■ EXERCISE DETAILS ■
The records follow. Print, word for word, the first line through the "- Watcher callbacks" line.

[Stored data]

<<<<

(** * A shallow embedding of the reactive core of flamingo.js (class Kiwi)

    The model covers [Observer] (property interception), [Template]
    (tokenizer, renderer and cache), the part of [EventEmitter] used for
    [dataChange] watchers, and the public API of [Kiwi] ($set, $get,
    $watch, $nextTick, $destroy) with the observer callback and
    [_renderTemplate].

    Modelling choices, all visible in the definitions below:
    - JS values are [val]; numbers are integers or NaN (no fractions, no -0);
      functions stored in data are constant: called with no argument they
      return or throw a fixed value; objects are plain objects whose
      prototype is Object.prototype (arrays are not modelled).
    - Objects live in a heap [gmap loc jsobj]; an object is the ordered list
      of its own properties (insertion order, as Object.keys gives it for
      non-index keys).  A property is a plain data property, an accessor
      installed by [Observer.observe] (its closure cell is the value), or a
      getter installed by [_setupComputed].
    - Exceptions are [exn]; JS code runs in the state and exception monad
      [M] over [world].
    - Lifecycle hooks are absent (options.created, beforeUpdate, ... are
      null), so their [isFunction] tests are false.
    - Watcher callbacks and nextTick callbacks are user code; a watcher
      callback is recorded in the [trace] when it is called and does
      nothing else. *)

From Stdlib Require Import ZArith Ascii.
From Stdlib Require String.
From stdpp Require Import base gmap strings list.

Open Scope Z_scope.

Definition loc := positive.

(** ** JS values *)

Inductive val : Type :=
| VUndef
| VNull
| VBool (b : bool)
| VNum (n : Z)
| VNaN
| VStr (s : string)
| VRef (l : loc)
(** a user function: identity [fid], source text [src]; called with no
    argument it throws [result] when [throws] is set, returns it otherwise *)
| VFun (fid : nat) (src : string) (throws : bool) (result : val)
(** a built-in method of Object.prototype, by name *)
| VBuiltin (name : string).

(** [a === b] *)
Definition strict_eq (a b : val) : bool :=
  match a, b with
  | VUndef, VUndef => true
  | VNull, VNull => true
  | VBool x, VBool y => Bool.eqb x y
  | VNum x, VNum y => Z.eqb x y
  | VStr x, VStr y => String.eqb x y
  | VRef x, VRef y => Pos.eqb x y
  | VFun f _ _ _, VFun g _ _ _ => Nat.eqb f g
  | VBuiltin x, VBuiltin y => String.eqb x y
  | _, _ => false   (* NaN !== NaN, and values of different types *)
  end.
(** If the marked event occurs neither in [l1] nor in [l2], the list
    [l1 ++ e :: l2] can be split at a marked event in one way only. *)
Lemma split_at_unique (p : Event → bool) (l1 l2 pre post : list Event)
    (e e' : Event) :
  count_events p l1 = 0%nat → count_events p l2 = 0%nat →
  p e' = true →
  l1 ++ e :: l2 = pre ++ e' :: post →
  pre = l1 ∧ e' = e ∧ post = l2.
Proof.
  intros H1 H2 He'. revert pre. induction l1 as [|x l1 IH]; intros pre Heq.
  - destruct pre as [|y pre]; simpl in *.
    + by inversion Heq.
    + inversion Heq; subst. rewrite count_events_app in H2. simpl in H2.
      rewrite He' in H2. lia.
  - simpl in H1. destruct (p x) eqn:Hx; [lia|].
    destruct pre as [|y pre]; simpl in *.
    + inversion Heq; subst. congruence.
    + inversion Heq; subst. destruct (IH H1 pre) as (-> & -> & ->); done.
Qed.

Section Traces.

Context {D : Type} `{!Runtime D}.

Implicit Types (r : @Run D) (g : Gpt).

Lemma foldl_trace (step : @Run D → nat → @Run D) (ev : nat → Event) :
  (∀ r i, (step r i).2 = r.2 ++ [ev i]) →
  ∀ l r, (foldl step r l).2 = r.2 ++ map ev l.
Proof.
  intros Hstep l. induction l as [|i l IH]; intros r; simpl.
  - by rewrite app_nil_r.
  - rewrite IH, Hstep. by rewrite <- app_assoc.
Qed.

Lemma foldl_graph (step : @Run D → nat → @Run D) :
  (∀ r i, graph (step r i).1 = graph r.1) →
  ∀ l r, graph (foldl step r l).1 = graph r.1.
Proof.
  intros Hstep l. induction l as [|i l IH]; intros r; simpl; [done|].
  by rewrite IH, Hstep.
Qed.
Lemma run_inert (events : list L.Event) (g : L.t) :
  inert g -> existsb is_open_call events = false ->
  inert (fst (L.run JSON_parse events g))
  /\ L.handler_calls (snd (L.run JSON_parse events g)) = []
  /\ socket_writes (snd (L.run JSON_parse events g)) = [].
Proof.
  revert g; induction events as [|e events IH]; intros g I O; simpl in *.
  - now repeat split.
  - apply orb_false_elim in O as [O1 O2].
    destruct (step_inert e g I O1) as (I1 & H1 & W1).
    destruct (L.step JSON_parse e g) as [g1 tr1]. cbn [fst snd] in *.
    destruct (IH g1 I1 O2) as (I2 & H2 & W2).
    destruct (L.run JSON_parse events g1) as [g2 tr2]. cbn [fst snd] in *.
    rewrite handler_calls_app, socket_writes_app, H1, H2, W1, W2. now repeat split.
Qed.

(** In the model, a [close] in a turn of its own silences the socket the
    channel holds until [open] is called again. *)
Lemma run_after_close (g : L.t) (events : list L.Event) :
  existsb is_open_call events = false ->
  L.handler_calls (snd (L.run JSON_parse (L.call_close :: events) g)) = []
  /\ socket_writes (snd (L.run JSON_parse (L.call_close :: events) g)) = [].
Proof.
  intros O.
  assert (I : inert g \/ exists s, L.socket g = Some s).
  { unfold inert. destruct (L.socket g) as [s|]; [right; now exists s | now left]. }
  cbn [L.run L.step]. unfold L.close.
  destruct (L.socket g) as [s|] eqn:S.
  - assert (I1 : inert (L.destroy_socket g))
      by (unfold inert, L.destroy_socket; simpl; now rewrite S).
    destruct (run_inert events _ I1 O) as (_ & H & W).
    destruct (L.run JSON_parse events (L.destroy_socket g)) as [g2 tr2].
    cbn [snd] in *. simpl. now split.
  - assert (I1 : inert g) by (unfold inert; now rewrite S).
    destruct (run_inert events _ I1 O) as (_ & H & W).
    destruct (L.run JSON_parse events g) as [g2 tr2].
    cbn [snd] in *. simpl. now split.
Qed.

(** X12.  On a channel that [open] was called on once, once the caller has
    called [close] in a turn of its own, the channel invokes no handler and
    writes nothing to the socket, whatever the socket and the caller do
    next short of calling [open] again: data, a connection or a closure that
    arrive late are ignored. *)
Theorem close_stops_delivery
  (debug : bool) (host : string) (port : number) (password command : string)
  (cb : Fn) (before after : list L.Event) :
  existsb is_open_call before = false ->
  existsb is_open_call after = false ->
  let opened :=
    fst (L.run JSON_parse (L.call_open host port password command cb :: before)
           (L.new debug)) in
  L.handler_calls (snd (L.run JSON_parse (L.call_close :: after) opened)) = []
  /\ socket_writes (snd (L.run JSON_parse (L.call_close :: after) opened)) = [].
Proof.
  intros _ A. cbv zeta. now apply run_after_close.
Qed.


Lemma execute_observer (cb : Fn) (frames : list L.Frame) (g : L.t) :
  L.observer_calls (snd (L.execute JSON_parse cb frames g)) = [].
Proof.
  revert g; induction frames as [|fr frames IH]; intros g; simpl; [reflexivity|].
  destruct fr as [reply|e|e].
  - assert (E : L.observer_calls (snd (L.returnReply JSON_parse cb reply g)) = []).
    { unfold L.returnReply.
      destruct (reply =? "OK")%string;
        [|destruct ((L.charAt0 reply =? "{")%string || (L.charAt0 reply =? "[")%string);
          [destruct (JSON_parse reply)|]];
        cbn [snd]; now destruct (L.debug g). }
    destruct (L.returnReply JSON_parse cb reply g) as [g1 tr1].
    specialize (IH g1). destruct (L.execute JSON_parse cb frames g1) as [g2 tr2].
    cbn [snd] in *. now rewrite observer_calls_app, E, IH.
  - unfold L.returnError. specialize (IH g).
    destruct (L.execute JSON_parse cb frames g) as [g2 tr2].
    cbn [snd] in *. simpl. exact IH.
  - unfold L.returnFatalError. specialize (IH (L.destroy_socket g)).
    destruct (L.execute JSON_parse cb frames (L.destroy_socket g)) as [g2 tr2].
    cbn [snd] in *. simpl. exact IH.
Qed.

Lemma step_observer_calls (e : L.Event) (g : L.t) (f : Fn) (b : bool) :
  In (f, b) (L.observer_calls (snd (L.step JSON_parse e g))) ->
  b = false /\ L.onCloseCb g = Some f.
Proof.
  destruct e; cbn [L.step]; unfold L.close, L.onClose, L.open;
    try (destruct (L.socket g) as [s|] eqn:S); try (destruct (L.destroyed s) eqn:D);
    cbn [snd L.observer_calls andb]; try (intros []).
  - unfold L.connectListener. destruct (L.password s =? "")%string; intros [].
  - rewrite execute_observer. intros [].
  - destruct (negb (L.close_emitted s)); cbn [snd]; [|intros []].
    unfold L.closeListener. destruct (L.onCloseCb g) as [f'|]; simpl; [|intros []].
    intros [H|[]]. injection H as -> <-. now split.
Qed.

Lemma step_observer (e : L.Event) (g : L.t) (f : Fn) :
  L.onCloseCb (fst (L.step JSON_parse e g)) = Some f ->
  L.onCloseCb g = Some f \/ e = L.call_onClose f.
Proof.
  destruct e; cbn [L.step].
  - intros H. now left.
  - intros H. right. now injection H as ->.
  - unfold L.close. destruct (L.socket g); intros H; now left.
  - destruct (L.socket g) as [s|]; [destruct (L.destroyed s)|]; intros H; now left.
  - destruct (L.socket g) as [s|]; [destruct (L.destroyed s)|];
      rewrite ?(proj2 (execute_keeps_handler (L.handler s) frames g));
      intros H; now left.
  - destruct (L.socket g) as [s|]; [destruct (L.destroyed s)|]; intros H; now left.
  - destruct (L.socket g) as [s|];
      [destruct (L.destroyed s && negb (L.close_emitted s))|]; intros H; now left.
Qed.

Lemma run_observer_calls (events : list L.Event) (g : L.t) (f : Fn) (b : bool) :
  In (f, b) (L.observer_calls (snd (L.run JSON_parse events g))) ->
  b = false /\ (L.onCloseCb g = Some f \/ In (L.call_onClose f) events).
Proof.
  revert g; induction events as [|e events IH]; intros g; simpl; [tauto|].
  pose proof (step_observer_calls e g f b) as Hs.
  pose proof (step_observer e g f) as Hk.
  destruct (L.step JSON_parse e g) as [g1 tr1].
  specialize (IH g1). destruct (L.run JSON_parse events g1) as [g2 tr2].
  cbn [fst snd] in *. rewrite observer_calls_app, in_app_iff. intros [H|H].
  - destruct (Hs H) as [-> H1]. now split; [|left].
  - destruct (IH H) as [-> [H1|H1]]; (split; [reflexivity|]).
    + destruct (Hk H1) as [K|K]; [now left | right; now left].
    + right. now right.
Qed.

(** X13.  In any run of a channel, the close observer is only ever invoked
    with [false], also when the socket was destroyed because of a fatal
    error, and the observer invoked is one that a call of [onClose]
    registered. *)
Theorem observer_always_told_false (events : list L.Event) (debug : bool)
    (f : Fn) (has_error : bool) :
  In (f, has_error) (L.observer_calls (snd (L.run JSON_parse events (L.new debug)))) ->
  has_error = false /\ In (L.call_onClose f) events.
Proof.
  intros H. destruct (run_observer_calls _ _ _ _ H) as [-> [H1|H1]].
  - discriminate H1.
  - now split.
Qed.

Lemma execute_forwarded (cb : Fn) (frames : list L.Frame) (g : L.t) :
  L.handler_calls (snd (L.execute JSON_parse cb frames g))
  = flat_map (forwarded JSON_parse cb) frames.
Proof.
  revert g; induction frames as [|fr frames IH]; intros g; simpl; [reflexivity|].
  destruct fr as [reply|e|e].
  - assert (E : L.handler_calls (snd (L.returnReply JSON_parse cb reply g))
                = forwarded JSON_parse cb (L.Reply reply)).
    { unfold L.returnReply, forwarded.
      destruct (reply =? "OK")%string;
        [|destruct ((L.charAt0 reply =? "{")%string || (L.charAt0 reply =? "[")%string);
          [destruct (JSON_parse reply)|]];
        cbn [snd]; now destruct (L.debug g). }
    destruct (L.returnReply JSON_parse cb reply g) as [g1 tr1].
    specialize (IH g1). destruct (L.execute JSON_parse cb frames g1) as [g2 tr2].
    cbn [snd] in *. now rewrite handler_calls_app, E, IH.
  - unfold L.returnError. specialize (IH g).
    destruct (L.execute JSON_parse cb frames g) as [g2 tr2].
    cbn [snd] in *. simpl. now rewrite IH.
  - unfold L.returnFatalError. specialize (IH (L.destroy_socket g)).
    destruct (L.execute JSON_parse cb frames (L.destroy_socket g)) as [g2 tr2].
    cbn [snd] in *. simpl. now rewrite IH.
Qed.

(** X14.  On an open channel, a chunk of text replies and errors without a
    fatal error is delivered frame by frame, in order and once each: the
    invocations of the handler given to [open] are exactly, frame after
    frame, none for the reply OK, one with the parsed value or the text for
    any other reply, and one with the message for an error; and the channel
    is left as it was, still open, errors included. *)
Theorem frames_delivered_in_order
  (g : L.t) (s : L.Socket) (frames : list L.Frame) :
  L.socket g = Some s -> L.destroyed s = false ->
  Forall L.nonfatal frames ->
  let result := L.step JSON_parse (L.on_data frames) g in
  fst result = g
  /\ L.handler_calls (snd result)
     = flat_map (forwarded JSON_parse (L.handler s)) frames.
Proof.
  intros S D NF. cbv zeta. cbn [L.step]. rewrite S, D.
  split; [now apply execute_nonfatal | apply execute_forwarded].
Qed.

>>>>

■ ANSWER BELOW ■
(** * A shallow embedding of the reactive core of flamingo.js (class Kiwi)

    The model covers [Observer] (property interception), [Template]
    (tokenizer, renderer and cache), the part of [EventEmitter] used for
    [dataChange] watchers, and the public API of [Kiwi] ($set, $get,
    $watch, $nextTick, $destroy) with the observer callback and
    [_renderTemplate].

    Modelling choices, all visible in the definitions below:
    - JS values are [val]; numbers are integers or NaN (no fractions, no -0);
      functions stored in data are constant: called with no argument they
      return or throw a fixed value; objects are plain objects whose
      prototype is Object.prototype (arrays are not modelled).
    - Objects live in a heap [gmap loc jsobj]; an object is the ordered list
      of its own properties (insertion order, as Object.keys gives it for
      non-index keys).  A property is a plain data property, an accessor
      installed by [Observer.observe] (its closure cell is the value), or a
      getter installed by [_setupComputed].
    - Exceptions are [exn]; JS code runs in the state and exception monad
      [M] over [world].
    - Lifecycle hooks are absent (options.created, beforeUpdate, ... are
      null), so their [isFunction] tests are false.
    - Watcher callbacks and nextTick callbacks are user code; a watcher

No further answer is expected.